▼

(** * FindRival API: a shallow embedding of [main.py] and [schemas.py]

    The request handlers of [main.py] are translated into functions over an
    explicit document store.  A handler takes the store, returns the store it
    leaves behind and either a response or the exception that escapes it.
    The external collaborators (the distance function of the store's geo
    index, the push-messaging client, failures of best-effort calls) are
    gathered in one record that every handler receives. *)

From Stdlib Require Import ZArith NArith QArith List String Ascii Bool Lia.
From Stdlib Require Import Floats.PrimFloat Floats.SpecFloat Floats.FloatOps
  Floats.FloatAxioms.
Import ListNotations.

Local Close Scope Q_scope.
Local Open Scope string_scope.

(** ** Python values and exceptions *)

Module Py.

(** The exceptions that occur in the handlers.  [HTTPException] is the only
    one the web framework turns into a response of the given status; any
    other exception that leaves a handler is a server fault. *)
Inductive exn : Type :=
| HTTPException (status_code : Z) (detail : string)
| InvalidId (oid : string)            (* bson.errors.InvalidId *)
| OperationFailure (msg : string)     (* pymongo.errors.OperationFailure *)
| ValueError (msg : string)
| OverflowError (msg : string)
| AttributeError (msg : string)
| MessagingError (msg : string).      (* anything firebase_admin raises *)

Inductive result (A : Type) : Type :=
| Ok (a : A)
| Raise (e : exn).
Arguments Ok {A} a.
Arguments Raise {A} e.

(** [str(e)] as used by the f-string of the geo-query handler. *)
Definition str_exn (e : exn) : string :=
  match e with
  | HTTPException _ d => d
  | InvalidId o => o
  | OperationFailure m | ValueError m | OverflowError m
  | AttributeError m | MessagingError m => m
  end.

Definition bind {A B : Type} (r : result A) (k : A -> result B) : result B :=
  match r with
  | Ok a => k a
  | Raise e => Raise e
  end.

(** [try: r except Exception as e: handler e]. *)
Definition try_except {A : Type} (r : result A) (handler : exn -> result A)
    : result A :=
  match r with
  | Ok a => Ok a
  | Raise e => handler e
  end.

(** The status of the response the framework sends for an outcome. *)
Definition http_status {A : Type} (r : result A) : Z :=
  match r with
  | Ok _ => 200
  | Raise (HTTPException c _) => c
  | Raise _ => 500
  end.

(** Truth value of a string: only the empty string is false. *)
Definition truthy (s : string) : bool := negb (String.eqb s "").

▲

● **TASK STATEMENT**:
Reproduce exactly the line containing "Raise _ => 500" and all lines after it through the end of the listing above; leave out every earlier line.

● **TASK RESPONSE**:
  | Raise _ => 500
  end.

(** Truth value of a string: only the empty string is false. *)
Definition truthy (s : string) : bool := negb (String.eqb s "").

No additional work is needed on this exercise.